WORK TASK — Determine how many lines of the listing below hold the string "DoResolve". Reply only with the number.

DATA EXTRACT —
(* ===== verification/ConcurrentSteps.v ===== *)
(** * Each step of each operation keeps what [ConcurrentFacts] says

    One lemma per step, and [step_steps] for all of them. *)

From S2P Require Import Prelude CLib Common Codec Aof Store StoreFacts StoreSpec Durability Recovery Siblings Concurrent ConcurrentFacts.

Section Steps.
Context {std : StdImpl} (os : Os) (env : Env) (Hw : no_io_error (os_write os)).

Lemma quiet_links n w : quiet w (links_delta n w).
Proof. by split_and!. Qed.

(** ** [shorten] and [shorten_many] *)
Lemma steps_shorten_start url alias ttl g w S L Bf R : base w S L Bf -> owes (inner w) (Start (DoShorten url alias ttl)) R ->
  steps w S L Bf R (Start (DoShorten url alias ttl)) (shorten_start os url alias ttl g w).
Proof.
  intros D Ho. unfold shorten_start, now_ms. apply steps_idle; try done.
  destruct Ho as (? & Ho & ->). split; [done|]. split_and!; [by intros c ->|apply i64_range|apply expiry_range|done].
Qed.

Lemma steps_many_start urls ttl g w S L Bf R : base w S L Bf -> owes (inner w) (Start (DoShortenMany urls ttl)) R ->
  steps w S L Bf R (Start (DoShortenMany urls ttl)) (many_start os urls ttl g w).
Proof.
  intros D Ho. unfold many_start, now_ms. apply steps_idle; try done.
  destruct Ho as (? & Ho & ->). split; [done|]. split_and!; [apply i64_range|apply expiry_range|done|done].
Qed.

Lemma steps_insert url alias now exp g w S L Bf R : base w S L Bf -> owes (inner w) (Insert url alias now exp) R ->
  steps w S L Bf R (Insert url alias now exp) (shorten_insert url alias now exp g w).
Proof.
  intros D Ho. pose proof D as [Hc Hx _ _ _]. pose proof Ho as (HR & Ha & Hn & He & ->).
  assert (Hrec : forall c, plain_code c -> owes (inner w) (LogNew c url now exp) ([] ++ [Row c url now exp (instance (inner w)) 0])).
  { intros c Hcode. split; [|done]. apply Forall_singleton. by apply own_row. }
  unfold shorten_insert. destruct alias as [c|].
  - destruct (find (inner w) c) as [e|] eqn:E.
    + apply steps_idle; try done. cbn [act_true st_act]. rewrite row_at_table by apply Hx. unfold row_at. by rewrite E.
    + apply (steps_made c url now exp); try done; first [by apply Ha|by apply Hrec, Ha].
  - destruct (gen_code (inner w) g) as [c g'] eqn:Eg. destruct (find (inner w) c) as [e|] eqn:E; [by apply steps_idle|].
    apply (steps_made c url now exp); try done; [by eapply drawn_plain|]. apply Hrec. by eapply drawn_plain.
Qed.

Lemma steps_insert_many urls now exp codes lines g w S L Bf R : base w S L Bf -> owes (inner w) (InsertMany urls now exp codes lines) R ->
  steps w S L Bf R (InsertMany urls now exp codes lines) (many_insert urls now exp codes lines g w).
Proof.
  intros D Ho. pose proof D as [Hc Hx (a & Hav & _) _ _]. pose proof Ho as (HR & Hn & He & Hl & Hm).
  unfold many_insert. destruct urls as [|u us]; [by apply steps_idle|].
  destruct (gen_code (inner w) g) as [c g'] eqn:Eg. destruct (find (inner w) c) as [e|] eqn:E; [by apply steps_idle|].
  assert (Hp : plain_code c) by by eapply drawn_plain.
  apply (steps_made c u now exp); try done. cbn [st_pc]. rewrite Hav. set (r := Row _ _ _ _ _ _). split.
  - apply Forall_app. split; [done|]. apply Forall_singleton. by apply own_row.
  - split_and!; [done|done| |by rewrite map_app, Hm].
    by rewrite row_line_into_app, Hl, log_bytes_app, log_bytes_one, <- app_assoc.
Qed.

Lemma steps_log_new c url now exp g w S L Bf R : base w S L Bf -> owes (inner w) (LogNew c url now exp) R ->
  steps w S L Bf R (LogNew c url now exp) (shorten_push os c url now exp g w).
Proof.
  intros D [HR ->]. apply (steps_push os Hw); try done. cbn [st_world shorten_push]. by rewrite <- aof_push_one.
Qed.

Lemma steps_log_many codes lines g w S L Bf R : base w S L Bf -> owes (inner w) (LogMany codes lines) R ->
  steps w S L Bf R (LogMany codes lines) (many_push os codes lines g w).
Proof. intros D (HR & -> & _). by apply (steps_push os Hw). Qed.

(** ** [resolve] *)
Lemma steps_found pc c e g w S L Bf : base w S L Bf -> writes pc = [] -> find (inner w) c = Some e ->
  steps w S L Bf [] pc (resolve_found os env c e g w).
Proof.
  intros D Hpc E. pose proof (ba_index _ _ _ _ D) as (Hwf & Hd & Hall).
  destruct (Hall c e) as (Hc & Ha & He & Hh & Hi); [by rewrite data_find|].
  assert (Htrue : act_true (Some (Saw c (Some (row_of e)))) (table (inner w))).
  { cbn. rewrite row_at_table by done. unfold row_at. by rewrite E. }
  pose proof (live_spec os (e_e e) (sys w)) as [_ Hl]. unfold resolve_found. destruct (live os (e_e e) (sys w)) as [ok s].
  destruct (negb ok); [apply steps_idle; by first [done|apply quiet_clock]|].
  destruct (track_hits env); [|apply steps_idle; by first [done|apply quiet_clock]].
  assert (Hx : index_ok (data_insert c (add_hits e 1 true) (inner w))).
  { apply index_ok_insert; [done|done|]. split_and!; simpl; try done. apply i64_range. }
  apply (steps_change (data_insert c (add_hits e 1 true)) w S L Bf [] pc _ s (Saw c (Some (row_of e)))); try done.
  - by apply (table_insert_same c e).
  - by cbn [writes st_pc]; rewrite Hpc.
Qed.

Lemma steps_missed pc pc' c g w S L Bf : base w S L Bf -> writes pc = [] -> find (inner w) c = None -> writes pc' = [] ->
  (forall k rows, pc' ≠ Snap k rows) -> pc' ≠ Truncate -> owes (inner w) pc' [] ->
  steps w S L Bf [] pc (mkStep pc' g w (Some (Saw c None))).
Proof.
  intros D Hpc E Hpc' Hn Hn' Ho. apply steps_idle; try done; cbn [st_pc st_act act_true].
  - rewrite row_at_table by apply (ba_index _ _ _ _ D). unfold row_at. by rewrite E.
  - by rewrite Hpc.
  - intros k rows Hk. by destruct (Hn k rows).
Qed.

Lemma steps_look c g w S L Bf R : base w S L Bf -> owes (inner w) (Start (DoResolve c)) R ->
  steps w S L Bf R (Start (DoResolve c)) (resolve_look os env c g w).
Proof.
  intros D Ho. pose proof Ho as (_ & _ & ->). unfold resolve_look. destruct (find (inner w) c) as [e|] eqn:E; [by apply steps_found|].
  apply steps_missed; try done; by destruct (aof (inner w)).
Qed.

Lemma steps_again c g w S L Bf R : base w S L Bf -> owes (inner w) (LookAgain c) R -> steps w S L Bf R (LookAgain c) (resolve_again os env c g w).
Proof.
  intros D Ho. pose proof Ho as (_ & ->). unfold resolve_again. destruct (find (inner w) c) as [e|] eqn:E; [by apply steps_found|].
  by apply steps_missed.
Qed.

WRITTEN RESPONSE — 2